### What you need to do
Set down the full data below exactly as given, please.

### Material for this task
(** * A convolutional variational autoencoder: embedding and verification

    Source: [variational_autoencoder/VAE.py].

    The file has two parts.  Part I embeds the functions of the script
    (animation assembly, data preparation, layer shapes, loss, training
    loop); Part II states and proves their properties.

    Numbers are modelled as the code has them where it decides what the
    code does: the Python floats of [draw_gif] are IEEE binary64 values,
    the pixels of [prepare_data] are [uint8] bytes turned into IEEE
    binary32 values, and so are the entries of the tensors of the loss.
    The kernels of TensorFlow (the arithmetic of [float32] tensors,
    exponential, logarithm, power, sigmoid, cross-entropy, sum and mean)
    and the two networks, whose results depend on their weights, are
    functions.  A Python exception is a result of its own. *)

From Stdlib Require Import ZArith List Bool Lia String Ascii DecimalString.
From Stdlib Require Import Floats.SpecFloat.
From Stdlib Require Import Orders Sorting.Sorted Sorting.Mergesort.
From Stdlib Require Import Sorting.Permutation.
Import ListNotations.

Set Implicit Arguments.

(* ================================================================== *)
(** * Part I: embedding                                                *)
(* ================================================================== *)

(** ** Python exceptions and results

    A computation that may raise returns [inl e]; a normal result is
    [inr v].  Nothing in the script catches an exception, so a raised
    exception ends the run. *)

Module Py.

### Answer space
(** * A convolutional variational autoencoder: embedding and verification

    Source: [variational_autoencoder/VAE.py].

    The file has two parts.  Part I embeds the functions of the script
    (animation assembly, data preparation, layer shapes, loss, training
    loop); Part II states and proves their properties.

    Numbers are modelled as the code has them where it decides what the
    code does: the Python floats of [draw_gif] are IEEE binary64 values,
    the pixels of [prepare_data] are [uint8] bytes turned into IEEE
    binary32 values, and so are the entries of the tensors of the loss.
    The kernels of TensorFlow (the arithmetic of [float32] tensors,
    exponential, logarithm, power, sigmoid, cross-entropy, sum and mean)
    and the two networks, whose results depend on their weights, are
    functions.  A Python exception is a result of its own. *)

From Stdlib Require Import ZArith List Bool Lia String Ascii DecimalString.
From Stdlib Require Import Floats.SpecFloat.
From Stdlib Require Import Orders Sorting.Sorted Sorting.Mergesort.
From Stdlib Require Import Sorting.Permutation.
Import ListNotations.

Set Implicit Arguments.

(* ================================================================== *)
(** * Part I: embedding                                                *)
(* ================================================================== *)

(** ** Python exceptions and results

    A computation that may raise returns [inl e]; a normal result is
    [inr v].  Nothing in the script catches an exception, so a raised
    exception ends the run. *)

Module Py.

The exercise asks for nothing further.